COCKSURE

Street Machine - - Lol - Hugh Jap­pendage, email

A FARMER de­cided he wanted to go to town and see a movie. When he got there, the ticket agent asked: “Sir, what’s that on your shoul­der?”

“Well, that’s my pet rooster, Chuck. Wher­ever I go, Chuck goes.”

“I’m sorry sir, but we can’t al­low an­i­mals in the the­atre,” the ticket seller replied.

So the old farmer went around the cor­ner and stuffed Chuck down his over­alls. Then he re­turned to the booth, bought a ticket, and en­tered the the­atre.
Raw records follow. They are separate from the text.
(** C2.  The list a join returns follows the order of the child
    specifications, whatever the order in which the children finish.
    [BleedingEdgeOrchestrator.run_all] returns a list exactly when every
    child workflow ends well, and the list then holds the children's results
    in the order of [topics]; [DeepResearchWorkflow.run], given queries that
    all succeed, hands [analysis_activity] the search results in the order of
    the queries; and three children that finish after 5, 1 and 3 seconds
    (so in the order 1, 2, 0) are returned as child 0, child 1, child 2,
    which is also what a join that collects all would return. *)
Theorem join_results_follow_input_order (e : env) :
  (forall topics rs,
     snd (exec e (V2Workflows.BleedingEdgeOrchestrator_run_all topics) exec_init)
     = Ok (VList rs)
     <-> group_outcomes e (map V2Workflows.child_call (enumerate 1 topics)) = map Ok rs) /\
  (forall topic plan rs,
     queries plan <> [] ->
     group_outcomes e (map DeepResearch.search_call (queries plan)) = map Ok rs ->
     map slot_call
       (slots (fst (exec e (DeepResearch.DeepResearchWorkflow_run topic plan) exec_init)))
     = (map DeepResearch.search_call (queries plan)
        ++ [DeepResearch.analysis_call topic rs])%list) /\
  (forall a b c r0 r1 r2,
     finish_time e 0 = 5 -> finish_time e 1 = 1 -> finish_time e 2 = 3 ->
     outcome e 0 (V2Workflows.child_call (1%Z, a)) = Ok r0 ->
     outcome e 1 (V2Workflows.child_call (2%Z, b)) = Ok r1 ->
     outcome e 2 (V2Workflows.child_call (3%Z, c)) = Ok r2 ->
     finish_order (finish_time e) [0; 1; 2] = [1; 2; 0] /\
     snd (exec e (V2Workflows.BleedingEdgeOrchestrator_run_all [a; b; c]) exec_init)
     = Ok (VList [r0; r1; r2]) /\
     snd (fan_out_join CollectAll e
            (map V2Workflows.child_call (enumerate 1 [a; b; c])))
     = Joined [Ok r0; Ok r1; Ok r2]).
Proof.
  assert (Hrun : forall topics rs,
     snd (exec e (V2Workflows.BleedingEdgeOrchestrator_run_all topics) exec_init)
     = Ok (VList rs)
     <-> group_outcomes e (map V2Workflows.child_call (enumerate 1 topics)) = map Ok rs).
  { intros topics rs. unfold V2Workflows.BleedingEdgeOrchestrator_run_all.
    cbn [wf_bind perform exec].
    apply result_group; [reflexivity|]. intros vs st'. reflexivity. }
  split; [exact Hrun|]. split.
  - intros topic plan rs Hq Hrs. rewrite (deep_research_group topic plan Hq).
    rewrite exec_task_group by reflexivity.
    pose proof (group_failure_cases e (map DeepResearch.search_call (queries plan)))
      as Hcases.
    destruct (finished_until_failure e _ _) as [fin [err|]].
    + now apply Hcases in Hrs.
    + rewrite Hrs, values_of_ok. cbn [wf_bind perform exec with_slots slots].
      destruct (outcome e _ _); cbn [fst slots with_slots];
        rewrite map_app, group_slots_calls; reflexivity.
  - intros a b c r0 r1 r2 H0 H1 H2 Hr0 Hr1 Hr2.
    assert (Hout : group_outcomes e
                     (map V2Workflows.child_call (enumerate 1 [a; b; c]))
                   = map Ok [r0; r1; r2]).
    { change (group_outcomes e (map V2Workflows.child_call (enumerate 1 [a; b; c])))
        with [outcome e 0 (V2Workflows.child_call (1%Z, a));
              outcome e 1 (V2Workflows.child_call (2%Z, b));
              outcome e 2 (V2Workflows.child_call (3%Z, c))].
      rewrite Hr0, Hr1, Hr2. reflexivity. }
    split; [|split].
    + unfold finish_order; cbn [fold_right insert_by].
      rewrite H1, H2; cbn [insert_by Nat.leb]. rewrite H0, H1; cbn [Nat.leb].
      rewrite H2. reflexivity.
    + apply Hrun. exact Hout.
    + unfold fan_out_join; cbn [snd]. rewrite Hout. reflexivity.
Qed.

(** C3, as the code has it.  No fan-out of the repository takes a failure
    policy: each is a task group, and what its caller sees is the fail-fast
    join of the specification.  For [BleedingEdgeOrchestrator.run_all] in
    both versions the children's statuses and the caller's answer are those
    of a fail-fast join over the child workflows of [topics]; for
    [DeepResearchWorkflow.run] with queries, a failing search makes the run
    fail as the fail-fast join of the searches does, the searches still
    pending cancelled. *)
Theorem task_group_join_is_fail_fast (e : env) :
  (forall topics,
     observed (exec e (V2Workflows.BleedingEdgeOrchestrator_run_all topics) exec_init)
     = fan_out_join FailFast e (map V2Workflows.child_call (enumerate 1 topics))) /\
  (forall topics,
     observed (exec e (FinalWorkflows.BleedingEdgeOrchestrator_run_all topics) exec_init)
     = fan_out_join FailFast e (map FinalWorkflows.child_call (enumerate 1 topics))) /\
  (forall topic plan sts err,
     queries plan <> [] ->
     fan_out_join FailFast e (map DeepResearch.search_call (queries plan))
     = (sts, JoinFailed err) ->
     observed (exec e (DeepResearch.DeepResearchWorkflow_run topic plan) exec_init)
     = (sts, JoinFailed err)).
Proof.
  split; [exact (v2_run_all_observed e)|]. split; [exact (final_run_all_observed e)|].
  intros topic plan sts err Hq Hjoin. rewrite (deep_research_group topic plan Hq).
  now apply observed_group_failure.
Qed.

End FanOut.

Lemma join_results_follow_input_order_witness :
  finish_order (finish_time punctual_env) [0; 1; 2] = [1; 2; 0] /\
  snd (exec punctual_env
         (@V2Workflows.BleedingEdgeOrchestrator_run_all (sample_host mixed_response)
            three_topics) exec_init)
  = Ok (VList [child_report 0; child_report 1; child_report 2]).
Proof.
  destruct (proj2 (proj2 (@join_results_follow_input_order
                            (sample_host mixed_response) punctual_env))
              "durability" "replay" "fan-out" _ _ _
              eq_refl eq_refl eq_refl eq_refl eq_refl eq_refl) as (Ho & Hr & _).
  split; [exact Ho | exact Hr].
Defined.

(** C3, as stated, fails: [run_all] takes the topics and nothing else, and
    when the second of three children fails its join raises, the two
    siblings cancelled; a join that collects all would let them end and
    return a result or error per child. *)
Lemma run_all_join_is_not_collect_all :
  observed (exec struck_env
              (@V2Workflows.BleedingEdgeOrchestrator_run_all (sample_host mixed_response)
                 three_topics) exec_init)
  = ([Cancelled; Done (Raise (ExternalError "child failed")); Cancelled],
     JoinFailed (ExternalError "child failed")) /\
  fan_out_join CollectAll struck_env
    (map (@V2Workflows.child_call (sample_host mixed_response)) (enumerate 1 three_topics))
  = ([Done (Ok (child_report 0)); Done (Raise (ExternalError "child failed"));
      Done (Ok (child_report 2))],
     Joined [Ok (child_report 0); Raise (ExternalError "child failed");
             Ok (child_report 2)]) /\
  observed (exec struck_env
              (@V2Workflows.BleedingEdgeOrchestrator_run_all (sample_host mixed_response)
                 three_topics) exec_init)
  <> fan_out_join CollectAll struck_env
       (map (@V2Workflows.child_call (sample_host mixed_response))
          (enumerate 1 three_topics)).
Proof.
  split; [vm_compute; reflexivity|]. split; [vm_compute; reflexivity|].
  vm_compute. discriminate.
Qed.

Lemma task_group_join_is_fail_fast_witness :
  observed (exec struck_env
              (DeepResearch.DeepResearchWorkflow_run "workflows" three_queries)
              exec_init)
  = ([Cancelled; Done (Raise (ExternalError "child failed")); Cancelled],
     JoinFailed (ExternalError "child failed")).
Proof.
  apply (proj2 (proj2 (@task_group_join_is_fail_fast (sample_host mixed_response)
                         struck_env))).
  - discriminate.
  - vm_compute. reflexivity.
Defined.

(** ** C1: what the workflow bodies perform *)

Lemma all_ops_bind (ok : forall X, op X -> bool) {A B} (p : wf A) (k : A -> wf B) :
  all_ops ok p -> (forall a, all_ops ok (k a)) -> all_ops ok (wf_bind p k).
Proof.
  intros Hp Hk. induction Hp as [r | X o h Ho _ IH]; simpl.
  - apply Hk.
  - constructor; [exact Ho | exact IH].
Qed.

Lemma all_ops_perform (ok : forall X, op X -> bool) {X} (o : op X) :
  ok X o = true -> all_ops ok (perform o).
Proof. intros Ho. constructor; [exact Ho | intros x; constructor]. Qed.

Lemma all_ops_weaken (ok ok' : forall X, op X -> bool) {R} (p : wf R) :
  (forall X o, ok X o = true -> ok' X o = true) -> all_ops ok p -> all_ops ok' p.
Proof. intros Hw Hp. induction Hp; constructor; auto. Qed.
He sat down next to two old wid­ows, who were named Gertrude and Beryl.

The film be­gan and Chuck be­gan to squirm, so the old farmer un­but­toned his fly so the rooster could stick his head out and watch the movie.

Gertrude no­ticed this and turned to Beryl, whis­per­ing: “Beryl, I think the guy next to me is a per­vert.” “What do you mean?” Beryl asked. “He un­did his pants and he has his thing out,” Gertrude whis­pered.

“Well, don’t worry about it,” Beryl replied. “At our age we’ve seen ’em all.”

“I thought so too,” said Gertrude, “but this one is eat­ing my pop­corn!”